The success of the Company is currently largely dependent on the performance of its officers and key senior management. The loss of the services of these persons will have a materially adverse effect on the Company’s business and prospects. There is no assurance the Company can maintain the services of its officers and key senior management or other qualified personnel required to operate its business. Failure to do so could have a material adverse affect on the Company. The Company has not purchased any “key-man” insurance with respect to any of its directors or officers to the date hereof. The loss of any key officer or employee of the Company could have an adverse impact on the Company, its business and its financial position.

ITEM 4  INFORMATION ON THE COMPANY 

HISTORY AND DEVELOPMENT OF THE COMPANY

The Company and Operations

Chai-Na-Ta Corp. (“Chai-Na-Ta” and the “Registrant” or the “Company”) was incorporated on August 12, 1981, under the Canada Business Corporations Act. The Company originally was named Chai-Na-Ta Ginseng Products Limited. During 1994, the name was changed to Chai-Na-Ta Corp. Chai-Na-Ta, together with its subsidiaries, is engaged in the growing, processing and marketing of North American ginseng. Ginseng, a woodland plant with species native to both China and North America, is prized for its root which has been the most valuable herb in Oriental medicine for over 2,000 years. The vast proportion of North American ginseng is farm grown.

The corporate head office is located at: Unit 100 - 12051 Horseshoe Way, Richmond, British Columbia, V7A 4V4, the current contact person is Wilman Wong, C.E.O.; and the telephone number is (604) 272-4118. The head office operations include corporate administration, corporate finance, human resources, sales and marketing, and investor relations. The Company maintains farms in the vicinity of its farm office in Otterville Ontario.

The Company listed its common stock on the Toronto Stock Exchange ("TSX") in October 1989; the stock symbol was CC. On April 28, 2006, the Company shares were delisted by the Toronto Stock Exchange as the Company had not met the continued listing requirements of the Exchange.
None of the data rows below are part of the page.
(* ===== verification/TextSearch.v ===== *)
(** * TextSearch: the mapping of a text search configuration (src/cpp/src/planner.h, plan_set_text_search_mapping)

    Which statement each token type needs, and the indexes that were built with the old
    mapping. *)
From S2P Require Import Prelude Json Canonical Spec Quote RowSql Plan Planner Indexes RowPlan Dml AddColumn Views Tables Objects Replication.

(** ** Dictionaries *)

(** A dictionary of the mapping as the catalog has it: its full name, one of several or
    none. *)
Definition resolve (known : list DictionaryObs) (given : string) : option string :=
  if has_char "." given then
    (if existsb (fun d => String.eqb (dictionary_name d) given) known then Some given else None)
  else
    match List.filter (fun d => String.eqb (d_name d) given && d_visible d) known with
    | [d] => Some (dictionary_name d)
    | _ => None
    end.

(** Each dictionary by its full name, or as given where an extension made by the
    specification may bring it; the first that is neither. *)
Fixpoint resolve_all (known : list DictionaryObs) (extension_created_here : bool) (given : list string) :
  string + (list string * bool) :=
  match given with
  | [] => inr ([], false)
  | d :: rest =>
      match resolve known d with
      | Some full => match resolve_all known extension_created_here rest with
                     | inl missing => inl missing
                     | inr (want, unresolved) => inr (full :: want, unresolved)
                     end
      | None =>
          if extension_created_here then
            match resolve_all known extension_created_here rest with
            | inl missing => inl missing
            | inr (want, _) => inr (d :: want, true)
            end
          else inl d
      end
  end.

Definition extension_created_here (o : Observations) : bool :=
  existsb (fun kx => String.prefix "extension:" kx.1 && ob_created_in_spec kx.2) (map_to_list (o_objects o)).

(** ** Token types *)

(** What is to be added, altered and dropped. *)
Record Mapping : Type := { m_add : list string; m_alter : list string; m_drop : list string }.

Definition with_token (have want : list string) (token : string) (m : Mapping) : Mapping :=
  if bool_decide (have = want) then m
  else
    match want, have with
    | [], _ => {| m_add := m_add m; m_alter := m_alter m; m_drop := token :: m_drop m |}
    | _, [] => {| m_add := token :: m_add m; m_alter := m_alter m; m_drop := m_drop m |}
    | _, _ => {| m_add := m_add m; m_alter := token :: m_alter m; m_drop := m_drop m |}
    end.

(** The loop over the tokens; the first that the parser does not know. *)
Fixpoint sort_tokens (known : list string) (mapping : gmap string (list string)) (want tokens : list string) : string + Mapping :=
  match tokens with
  | [] => inr {| m_add := []; m_alter := []; m_drop := [] |}
  | token :: rest =>
      if existsb (String.eqb token) known then
        match sort_tokens known mapping want rest with
        | inl unknown => inl unknown
        | inr m => inr (with_token (default [] (mapping !! token)) want token m)
        end
      else inl token
  end.

Definition for_tokens (form : list string -> MapForm) (l : list string) : list MapForm :=
  match l with [] => [] | _ => [form l] end.

Definition mapping_statements (m : Mapping) (want : list string) : list MapForm :=
  for_tokens (fun l => MapAdd l want) (m_add m) ++ for_tokens (fun l => MapAlter l want) (m_alter m)
  ++ for_tokens (MapDrop false) (m_drop m).

(** ** Indexes built with the old mapping *)
Section TextSearch.
Context `{Vendors}.

Definition reindex_steps (i : Intent) (config : string) (ix : BuiltIndex) : list Step :=
  [make (kind_name i) kForbidden false
     [OtherSql ("REINDEX INDEX CONCURRENTLY " +:+ quote_pair (b_schema ix) (b_index ix) +:+ ";")]
     ("ShareUpdateExclusiveLock on " +:+ b_table ix +:+ " -- reads and writes continue")
     (b_schema ix +:+ "." +:+ b_index ix +:+ " was built with " +:+ config +:+ " as it was (" +:+ human_bytes (b_bytes ix)
      +:+ "), and answers from the old vectors until it is rebuilt")
     [("configuration", JStr config); ("index", JStr (b_index ix)); ("schema", JStr (b_schema ix))];
   make "verify_index_valid" kOptional false [] "none (catalog read)"
     "a REINDEX CONCURRENTLY that fails leaves the old index in place and an INVALID copy beside it; this is what says the rebuild finished"
     [("index", JStr (b_index ix)); ("schema", JStr (b_schema ix))]].

(** What is not rebuilt as a whole, and by whose word. *)
Definition built_in_parts (i : Intent) (o : Observations) (ix : BuiltIndex) : option string :=
  match index_traits o (b_table ix) i with
  | Some (by_, traits) => if it_concurrent traits then None else Some by_
  | None => None
  end.

Definition rebuild_warnings (i : Intent) (o : Observations) (config : string) (l : list BuiltIndex) : list string :=
  let whole := List.filter (fun ix => bool_decide (built_in_parts i o ix = None)) l in
  let parts := omap (fun ix => by_ ← built_in_parts i o ix;
                               Some (b_schema ix +:+ "." +:+ b_index ix +:+ " (" +:+ by_
                                     +:+ ": rebuilt through the indexes of its parts, which follow)")) l in
  match l with
  | [] => []
  | _ =>
      ["changing the mapping of " +:+ config +:+ " leaves " +:+ to_string (Z.of_nat (length whole))
       +:+ " index(es) built with it holding the old vectors, and a search through one can miss rows until it is rebuilt. The plan rebuilds each with REINDEX INDEX CONCURRENTLY right after the change; between the change and the end of an index's rebuild its answers are not to be trusted. If a rebuild fails the mapping stays changed and a later plan finds nothing left to do, so that index has then to be rebuilt by hand."
       +:+ (match parts with [] => "" | _ => " Not rebuilt as a whole: " +:+ join "; " parts +:+ "." end)]
  end.

Definition stored_warning (config : string) (named : list string) : string :=
  "a tsvector that is STORED was computed with the old mapping of " +:+ config
  +:+ " and is not recomputed by anything here: a generated column, a column a trigger fills, a materialized view. "
  +:+ (match named with
       | [] => "The catalog records none that names the configuration, which does not cover one filled by a trigger or by the application."
       | _ => "The catalog records these as depending on it: " +:+ join "; " named +:+ "."
       end).

(** ** The rule *)
Definition mapping_lock : string := "none on any table: the configuration's catalog rows only".

(** A configuration an earlier intent creates: nothing to compare with. *)
Definition map_unread (i : Intent) (sql_config config : string) : Emitted :=
  let tokens := bstrs i "tokens" in
  let dicts := bstrs i "dictionaries" in
  {| e_steps :=
       [make (kind_name i) kRequired false
          (TextSearchMapping sql_config
           <$> [MapDrop true tokens] ++ (match dicts with [] => [] | _ => [MapAdd tokens dicts] end))
          mapping_lock
          (config +:+ " is created earlier in this specification, so its mapping is set without comparing with a catalog that does not hold it yet: whatever it copied for these token types is dropped and the mapping added")
          [("configuration", JStr config)]];
     e_warnings :=
       ["the mapping of " +:+ config
        +:+ " is planned without the catalog, because the configuration is created by an earlier intent of this specification: its token types and dictionaries are checked by the dry run, not before it, and a dictionary named without a schema is found by the search path of the connection that runs the job. Set the mapping before any index is built with the configuration: one built in between would hold vectors of the copied mapping."];
     e_conflicts := [] |}.

Definition change_mapping (i : Intent) (o : Observations) (sql_config config : string) (x : TextSearchObs) (m : Mapping) (want : list string) : Emitted :=
  {| e_steps :=
       make (kind_name i) kRequired true (TextSearchMapping sql_config <$> mapping_statements m want) mapping_lock
         ("a catalog change, and it takes effect for every to_tsvector and to_tsquery that names " +:+ config
          +:+ " from its commit on -- while whatever was computed before it keeps the old result")
         [("configuration", JStr config)]
       :: List.concat (reindex_steps i config
                       <$> List.filter (fun ix => bool_decide (built_in_parts i o ix = None)) (ts_indexes x));
     e_warnings := rebuild_warnings i o config (ts_indexes x) ++ [stored_warning config (ts_other_dependents x)];
     e_conflicts := [] |}.

Definition add_warnings (ws : list string) (e : Emitted) : Emitted :=
  {| e_steps := e_steps e; e_warnings := ws ++ e_warnings e; e_conflicts := e_conflicts e |}.

Definition map_tokens (i : Intent) (o : Observations) (sql_config config : string) (x : TextSearchObs) (want : list string) : Emitted :=
  let tokens := bstrs i "tokens" in
  match sort_tokens (ts_tokens x) (ts_mapping x) want tokens with
  | inl token =>
      refuse i (token +:+ " is not a token type of " +:+ config)
        ("set_text_search_mapping on " +:+ config +:+ ": its parser has no token type " +:+ dq +:+ token +:+ dq
         +:+ ". PostgreSQL: " +:+ dq +:+ "token type ... does not exist" +:+ dq
         +:+ ". The default parser's are listed by ts_token_type('default').")
  | inr m =>
      match mapping_statements m want with
      | [] => satisfied i (config +:+ " already maps " +:+ join ", " tokens
                           +:+ (match want with [] => " to nothing" | _ => " to " +:+ join ", " want end))
      | _ => change_mapping i o sql_config config x m want
      end
  end.

(** [plan_set_text_search_mapping]. *)
Definition plan_set_text_search_mapping (i : Intent) (o : Observations) : Emitted :=
  let config := object_qualified i in
  let sql_config := quote_pair (object_schema i) (object_name i) in
  let x := object_obs o ("tsconfig:" +:+ config) in
  if negb (ob_exists x) then
    let why := "text search configuration " +:+ config +:+ " does not exist" in
    refuse i why (why +:+ ". create_object with object_type TEXT SEARCH CONFIGURATION is the intent that creates one; this kind changes the mapping of one that is there.")
  else if ob_created_in_spec x then map_unread i sql_config config
  else
    match resolve_all (ts_dictionaries (ob_text_search x)) (extension_created_here o) (bstrs i "dictionaries") with
    | inl given =>
        refuse i ("text search dictionary " +:+ given +:+ " was not found")
          ("set_text_search_mapping on " +:+ config +:+ ": no text search dictionary " +:+ dq +:+ given +:+ dq +:+ " "
           +:+ (if has_char "." given then "exists" else "is on the search path of this connection")
           +:+ ". A dictionary an extension supplies is there once the extension is -- unaccent's comes with create_extension unaccent -- and one in a schema off the search path is named as schema.name.")
    | inr (want, unresolved) =>
        add_warnings
          (if unresolved
           then ["a dictionary of the mapping of " +:+ config
                 +:+ " is not in the catalog, and an earlier intent of this specification creates an extension that may bring it: it is written as given and checked by the dry run, not before it."]
           else [])
          (map_tokens i o sql_config config (ob_text_search x) want)
    end.
End TextSearch.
The Company listed its common stock on the North American Stock Dealers Automatic Quotation (“NASDAQ”) Stock Market in October 1992. The Company’s stock was delisted from NASDAQ in April 1999 for not meeting the listing requirements. The Company commenced trading on the NASDAQ’s OTC Bulletin Board in April 1999. The stock symbol is CCCFF.

9




The Company’s wholly-owned subsidiary, Chai-Na-Ta Farms Ltd. (“CNT Farms”) is headquartered in Richmond, British Columbia and carries out the planting, growing and harvesting of the Company’s ginseng crops. CNT Farms also handles the storage of the Company’s root inventory and manages the distribution of inventory directly to local customers or to customers in the Far East through its wholly-owned subsidiary, CNT Trading (Hong Kong) Limited (“CNT HK”). CNT Farms also carries out crop research through its agricultural staff.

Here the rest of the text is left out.